Starting at the line that contains "(** ** Errors *)" and ending at the line that contains "ErrNoPrincipal => Some unauthorized", the lines below are to be given again exactly, with nothing added.

START RAW DATA

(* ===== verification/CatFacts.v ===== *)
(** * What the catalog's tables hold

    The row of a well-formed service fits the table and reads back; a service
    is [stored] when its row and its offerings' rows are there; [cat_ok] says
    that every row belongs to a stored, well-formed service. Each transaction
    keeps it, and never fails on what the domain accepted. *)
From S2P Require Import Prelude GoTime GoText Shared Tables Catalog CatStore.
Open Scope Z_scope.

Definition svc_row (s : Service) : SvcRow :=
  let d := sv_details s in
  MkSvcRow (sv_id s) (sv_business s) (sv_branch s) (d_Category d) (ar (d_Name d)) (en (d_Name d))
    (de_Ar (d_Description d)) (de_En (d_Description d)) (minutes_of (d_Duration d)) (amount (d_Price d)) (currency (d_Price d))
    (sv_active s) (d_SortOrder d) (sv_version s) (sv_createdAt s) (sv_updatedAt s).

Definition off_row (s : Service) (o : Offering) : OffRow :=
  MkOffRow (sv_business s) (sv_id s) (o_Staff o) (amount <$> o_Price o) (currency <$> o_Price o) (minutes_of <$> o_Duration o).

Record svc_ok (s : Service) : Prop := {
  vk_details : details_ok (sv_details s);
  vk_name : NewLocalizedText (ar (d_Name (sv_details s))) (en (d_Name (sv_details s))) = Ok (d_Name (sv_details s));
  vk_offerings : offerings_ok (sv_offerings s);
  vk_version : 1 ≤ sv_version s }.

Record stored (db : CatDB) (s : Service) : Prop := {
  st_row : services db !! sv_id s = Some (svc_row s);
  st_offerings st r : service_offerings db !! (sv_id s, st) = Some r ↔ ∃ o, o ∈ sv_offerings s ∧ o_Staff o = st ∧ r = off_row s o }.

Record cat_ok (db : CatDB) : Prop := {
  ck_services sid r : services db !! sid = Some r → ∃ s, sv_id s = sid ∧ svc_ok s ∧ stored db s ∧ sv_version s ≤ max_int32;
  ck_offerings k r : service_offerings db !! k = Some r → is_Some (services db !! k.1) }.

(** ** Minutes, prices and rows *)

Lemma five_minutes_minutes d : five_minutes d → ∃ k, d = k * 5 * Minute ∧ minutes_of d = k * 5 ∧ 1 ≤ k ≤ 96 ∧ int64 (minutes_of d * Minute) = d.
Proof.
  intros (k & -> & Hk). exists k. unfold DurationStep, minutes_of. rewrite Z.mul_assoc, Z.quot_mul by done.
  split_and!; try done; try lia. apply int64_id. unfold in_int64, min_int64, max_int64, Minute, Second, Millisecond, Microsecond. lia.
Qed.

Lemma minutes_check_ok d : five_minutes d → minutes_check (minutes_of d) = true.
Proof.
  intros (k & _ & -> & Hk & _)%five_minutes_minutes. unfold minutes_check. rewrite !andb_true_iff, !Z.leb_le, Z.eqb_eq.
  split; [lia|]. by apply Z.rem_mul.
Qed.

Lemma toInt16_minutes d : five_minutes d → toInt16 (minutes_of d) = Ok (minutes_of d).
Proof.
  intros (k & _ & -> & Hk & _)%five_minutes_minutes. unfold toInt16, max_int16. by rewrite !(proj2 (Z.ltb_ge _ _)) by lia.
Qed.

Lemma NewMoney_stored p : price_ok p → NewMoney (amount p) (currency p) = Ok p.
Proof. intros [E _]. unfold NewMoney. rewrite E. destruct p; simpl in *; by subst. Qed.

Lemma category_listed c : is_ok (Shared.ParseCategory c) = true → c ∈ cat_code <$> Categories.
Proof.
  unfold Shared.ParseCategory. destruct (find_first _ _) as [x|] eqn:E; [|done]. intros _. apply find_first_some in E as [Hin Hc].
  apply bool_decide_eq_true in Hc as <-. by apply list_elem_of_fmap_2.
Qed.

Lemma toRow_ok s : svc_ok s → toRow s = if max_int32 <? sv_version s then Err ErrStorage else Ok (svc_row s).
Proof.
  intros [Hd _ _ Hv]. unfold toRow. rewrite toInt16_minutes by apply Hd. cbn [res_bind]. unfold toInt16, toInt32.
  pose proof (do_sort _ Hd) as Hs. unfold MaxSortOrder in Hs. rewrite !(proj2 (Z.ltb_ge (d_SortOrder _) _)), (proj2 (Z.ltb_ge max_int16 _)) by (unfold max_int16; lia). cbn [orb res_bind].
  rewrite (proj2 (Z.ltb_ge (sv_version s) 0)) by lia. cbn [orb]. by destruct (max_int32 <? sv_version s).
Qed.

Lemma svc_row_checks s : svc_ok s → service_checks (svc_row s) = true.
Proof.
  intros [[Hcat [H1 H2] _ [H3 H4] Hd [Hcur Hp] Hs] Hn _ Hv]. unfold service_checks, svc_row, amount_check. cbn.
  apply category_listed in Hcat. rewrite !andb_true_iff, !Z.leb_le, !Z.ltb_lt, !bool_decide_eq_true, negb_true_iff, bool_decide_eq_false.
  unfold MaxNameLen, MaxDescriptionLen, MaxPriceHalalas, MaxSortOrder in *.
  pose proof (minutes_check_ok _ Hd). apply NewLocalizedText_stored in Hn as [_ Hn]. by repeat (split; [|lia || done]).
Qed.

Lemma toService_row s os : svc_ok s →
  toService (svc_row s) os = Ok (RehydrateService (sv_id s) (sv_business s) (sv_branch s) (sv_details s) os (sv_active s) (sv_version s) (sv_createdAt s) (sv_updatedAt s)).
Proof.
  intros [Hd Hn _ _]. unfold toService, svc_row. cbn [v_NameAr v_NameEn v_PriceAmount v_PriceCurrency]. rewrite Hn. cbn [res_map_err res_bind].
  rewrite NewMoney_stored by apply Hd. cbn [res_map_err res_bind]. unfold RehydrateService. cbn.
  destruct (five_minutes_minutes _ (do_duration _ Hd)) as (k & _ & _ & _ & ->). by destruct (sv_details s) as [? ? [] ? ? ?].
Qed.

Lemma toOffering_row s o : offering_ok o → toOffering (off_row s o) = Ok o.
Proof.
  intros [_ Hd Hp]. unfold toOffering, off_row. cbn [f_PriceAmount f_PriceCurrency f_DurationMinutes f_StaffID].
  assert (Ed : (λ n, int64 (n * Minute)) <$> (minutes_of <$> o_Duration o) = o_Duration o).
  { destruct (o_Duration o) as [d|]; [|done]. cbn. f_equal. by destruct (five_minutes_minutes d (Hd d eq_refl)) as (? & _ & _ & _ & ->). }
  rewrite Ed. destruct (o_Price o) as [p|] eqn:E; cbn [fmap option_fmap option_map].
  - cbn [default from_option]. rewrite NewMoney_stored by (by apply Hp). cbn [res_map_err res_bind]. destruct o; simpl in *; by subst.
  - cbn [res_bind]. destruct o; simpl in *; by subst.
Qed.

END RAW DATA
START RAW DATA

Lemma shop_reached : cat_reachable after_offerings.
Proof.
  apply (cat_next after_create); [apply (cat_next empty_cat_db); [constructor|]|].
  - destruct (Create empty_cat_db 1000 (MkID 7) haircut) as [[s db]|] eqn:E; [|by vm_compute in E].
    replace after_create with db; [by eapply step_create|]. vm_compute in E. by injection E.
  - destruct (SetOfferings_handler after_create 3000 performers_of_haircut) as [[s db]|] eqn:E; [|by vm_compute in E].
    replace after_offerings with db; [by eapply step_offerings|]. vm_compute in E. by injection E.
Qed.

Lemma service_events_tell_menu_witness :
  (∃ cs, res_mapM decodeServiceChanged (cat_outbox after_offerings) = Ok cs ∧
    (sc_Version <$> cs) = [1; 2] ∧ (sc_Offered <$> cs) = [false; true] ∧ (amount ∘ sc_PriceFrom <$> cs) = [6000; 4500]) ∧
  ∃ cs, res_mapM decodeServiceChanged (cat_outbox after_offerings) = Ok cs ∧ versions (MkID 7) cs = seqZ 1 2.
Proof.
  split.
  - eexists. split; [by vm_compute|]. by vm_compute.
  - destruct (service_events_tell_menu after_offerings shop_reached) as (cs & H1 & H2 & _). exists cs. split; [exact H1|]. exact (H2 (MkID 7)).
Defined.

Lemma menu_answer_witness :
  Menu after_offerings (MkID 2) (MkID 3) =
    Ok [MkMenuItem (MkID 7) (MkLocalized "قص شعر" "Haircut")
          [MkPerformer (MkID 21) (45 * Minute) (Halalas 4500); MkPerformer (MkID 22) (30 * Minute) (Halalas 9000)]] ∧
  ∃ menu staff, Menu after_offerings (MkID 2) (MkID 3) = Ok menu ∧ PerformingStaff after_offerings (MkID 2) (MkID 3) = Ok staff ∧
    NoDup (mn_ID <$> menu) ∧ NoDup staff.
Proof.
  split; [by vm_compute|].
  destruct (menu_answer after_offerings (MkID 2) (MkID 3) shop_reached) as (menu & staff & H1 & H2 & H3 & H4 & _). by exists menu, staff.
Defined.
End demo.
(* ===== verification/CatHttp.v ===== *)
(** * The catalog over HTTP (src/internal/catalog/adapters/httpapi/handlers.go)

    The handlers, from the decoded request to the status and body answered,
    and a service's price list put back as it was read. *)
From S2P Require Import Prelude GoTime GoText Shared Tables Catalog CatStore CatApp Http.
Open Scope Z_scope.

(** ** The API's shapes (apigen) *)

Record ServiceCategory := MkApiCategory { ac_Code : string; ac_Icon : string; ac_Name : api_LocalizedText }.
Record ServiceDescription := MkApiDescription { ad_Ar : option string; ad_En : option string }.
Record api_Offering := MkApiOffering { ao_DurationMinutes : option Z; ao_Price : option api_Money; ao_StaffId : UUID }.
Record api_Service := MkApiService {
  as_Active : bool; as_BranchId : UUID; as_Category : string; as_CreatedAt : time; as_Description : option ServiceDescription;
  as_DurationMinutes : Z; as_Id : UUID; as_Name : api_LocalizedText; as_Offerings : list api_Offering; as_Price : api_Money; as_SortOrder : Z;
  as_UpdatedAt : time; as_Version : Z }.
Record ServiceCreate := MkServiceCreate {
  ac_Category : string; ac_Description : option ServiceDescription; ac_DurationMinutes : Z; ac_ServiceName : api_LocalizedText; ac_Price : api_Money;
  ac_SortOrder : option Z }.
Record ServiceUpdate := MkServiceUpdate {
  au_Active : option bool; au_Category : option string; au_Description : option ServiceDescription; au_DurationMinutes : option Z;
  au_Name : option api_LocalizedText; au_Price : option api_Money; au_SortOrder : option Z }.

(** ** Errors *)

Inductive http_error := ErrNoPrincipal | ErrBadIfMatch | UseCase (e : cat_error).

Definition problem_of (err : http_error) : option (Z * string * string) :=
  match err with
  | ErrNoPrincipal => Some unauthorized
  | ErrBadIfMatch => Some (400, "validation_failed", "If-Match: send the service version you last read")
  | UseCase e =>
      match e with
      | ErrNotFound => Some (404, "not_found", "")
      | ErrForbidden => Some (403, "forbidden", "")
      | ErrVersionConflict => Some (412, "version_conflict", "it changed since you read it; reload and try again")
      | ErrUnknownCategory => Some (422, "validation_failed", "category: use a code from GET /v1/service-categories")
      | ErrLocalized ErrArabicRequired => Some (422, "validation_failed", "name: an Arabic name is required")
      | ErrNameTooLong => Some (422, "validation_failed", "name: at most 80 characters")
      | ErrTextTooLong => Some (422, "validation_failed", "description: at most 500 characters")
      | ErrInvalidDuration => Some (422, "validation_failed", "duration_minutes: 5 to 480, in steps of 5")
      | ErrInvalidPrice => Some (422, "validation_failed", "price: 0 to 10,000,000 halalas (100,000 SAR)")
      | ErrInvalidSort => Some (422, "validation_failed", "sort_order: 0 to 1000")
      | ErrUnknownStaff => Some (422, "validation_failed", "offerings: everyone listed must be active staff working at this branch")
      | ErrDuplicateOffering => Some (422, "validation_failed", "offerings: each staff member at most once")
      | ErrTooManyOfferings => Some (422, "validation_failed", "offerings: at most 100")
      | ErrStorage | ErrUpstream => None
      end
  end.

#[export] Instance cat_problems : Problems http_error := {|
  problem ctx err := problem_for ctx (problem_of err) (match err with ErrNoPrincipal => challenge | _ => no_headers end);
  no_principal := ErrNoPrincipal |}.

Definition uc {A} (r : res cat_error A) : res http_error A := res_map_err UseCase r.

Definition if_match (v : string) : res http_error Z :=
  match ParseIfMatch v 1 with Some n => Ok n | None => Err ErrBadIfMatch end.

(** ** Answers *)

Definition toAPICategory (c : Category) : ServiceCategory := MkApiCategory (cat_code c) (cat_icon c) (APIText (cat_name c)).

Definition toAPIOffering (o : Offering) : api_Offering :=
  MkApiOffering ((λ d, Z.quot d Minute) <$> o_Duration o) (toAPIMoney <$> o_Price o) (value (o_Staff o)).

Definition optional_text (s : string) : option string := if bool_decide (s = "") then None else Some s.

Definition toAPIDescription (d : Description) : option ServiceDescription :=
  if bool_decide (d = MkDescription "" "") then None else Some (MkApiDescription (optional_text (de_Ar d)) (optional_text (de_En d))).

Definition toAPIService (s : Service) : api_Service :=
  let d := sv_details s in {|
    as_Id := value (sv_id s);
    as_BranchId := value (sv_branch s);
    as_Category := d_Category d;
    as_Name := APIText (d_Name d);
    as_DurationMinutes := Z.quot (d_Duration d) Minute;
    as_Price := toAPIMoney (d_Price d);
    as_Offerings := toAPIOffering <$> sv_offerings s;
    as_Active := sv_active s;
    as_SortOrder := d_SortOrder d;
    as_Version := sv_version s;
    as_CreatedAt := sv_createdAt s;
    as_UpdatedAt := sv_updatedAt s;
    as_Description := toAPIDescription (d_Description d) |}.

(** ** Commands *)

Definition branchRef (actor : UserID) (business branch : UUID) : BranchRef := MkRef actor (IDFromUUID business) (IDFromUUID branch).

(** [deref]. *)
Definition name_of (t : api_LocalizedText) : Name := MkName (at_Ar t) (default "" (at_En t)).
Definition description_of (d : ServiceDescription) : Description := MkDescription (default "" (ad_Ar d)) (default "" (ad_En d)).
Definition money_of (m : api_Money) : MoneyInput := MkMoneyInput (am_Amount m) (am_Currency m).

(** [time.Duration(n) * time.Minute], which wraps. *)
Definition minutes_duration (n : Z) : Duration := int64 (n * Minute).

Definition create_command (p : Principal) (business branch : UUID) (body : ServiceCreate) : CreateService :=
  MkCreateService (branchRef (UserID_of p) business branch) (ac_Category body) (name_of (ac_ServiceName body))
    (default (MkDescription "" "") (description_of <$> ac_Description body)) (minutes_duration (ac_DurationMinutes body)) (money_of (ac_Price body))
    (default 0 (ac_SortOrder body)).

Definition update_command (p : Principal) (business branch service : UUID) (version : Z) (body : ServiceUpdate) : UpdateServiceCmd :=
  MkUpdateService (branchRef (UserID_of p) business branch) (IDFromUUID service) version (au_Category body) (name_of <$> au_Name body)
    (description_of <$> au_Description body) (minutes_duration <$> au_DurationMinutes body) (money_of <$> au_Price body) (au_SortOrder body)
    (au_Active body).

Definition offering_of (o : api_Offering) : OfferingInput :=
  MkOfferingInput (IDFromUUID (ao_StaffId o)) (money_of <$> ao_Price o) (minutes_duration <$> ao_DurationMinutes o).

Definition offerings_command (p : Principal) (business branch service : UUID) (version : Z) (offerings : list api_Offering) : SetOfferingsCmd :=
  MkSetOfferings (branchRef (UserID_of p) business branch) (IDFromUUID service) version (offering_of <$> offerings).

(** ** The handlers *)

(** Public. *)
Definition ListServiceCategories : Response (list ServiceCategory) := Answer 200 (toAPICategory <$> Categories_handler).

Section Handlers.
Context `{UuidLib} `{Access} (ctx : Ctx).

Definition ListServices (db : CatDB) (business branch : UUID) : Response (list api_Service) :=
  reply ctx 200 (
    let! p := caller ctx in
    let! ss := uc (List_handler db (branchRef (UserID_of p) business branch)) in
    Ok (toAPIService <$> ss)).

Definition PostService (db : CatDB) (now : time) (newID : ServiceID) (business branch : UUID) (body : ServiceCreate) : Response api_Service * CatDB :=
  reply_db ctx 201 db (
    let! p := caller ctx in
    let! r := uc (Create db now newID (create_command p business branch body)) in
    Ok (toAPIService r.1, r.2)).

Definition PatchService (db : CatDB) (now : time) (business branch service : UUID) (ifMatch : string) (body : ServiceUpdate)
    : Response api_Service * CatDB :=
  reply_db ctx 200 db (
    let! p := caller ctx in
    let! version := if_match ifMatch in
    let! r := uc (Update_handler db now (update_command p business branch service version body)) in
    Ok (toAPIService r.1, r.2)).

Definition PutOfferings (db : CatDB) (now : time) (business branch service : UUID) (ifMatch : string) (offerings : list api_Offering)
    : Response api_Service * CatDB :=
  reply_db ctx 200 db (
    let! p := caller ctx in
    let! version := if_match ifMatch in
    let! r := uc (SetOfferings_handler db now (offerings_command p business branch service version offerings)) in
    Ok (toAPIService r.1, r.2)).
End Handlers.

END RAW DATA

● EXERCISE SOLUTION
(** ** Errors *)

Inductive http_error := ErrNoPrincipal | ErrBadIfMatch | UseCase (e : cat_error).

Definition problem_of (err : http_error) : option (Z * string * string) :=
  match err with
  | ErrNoPrincipal => Some unauthorized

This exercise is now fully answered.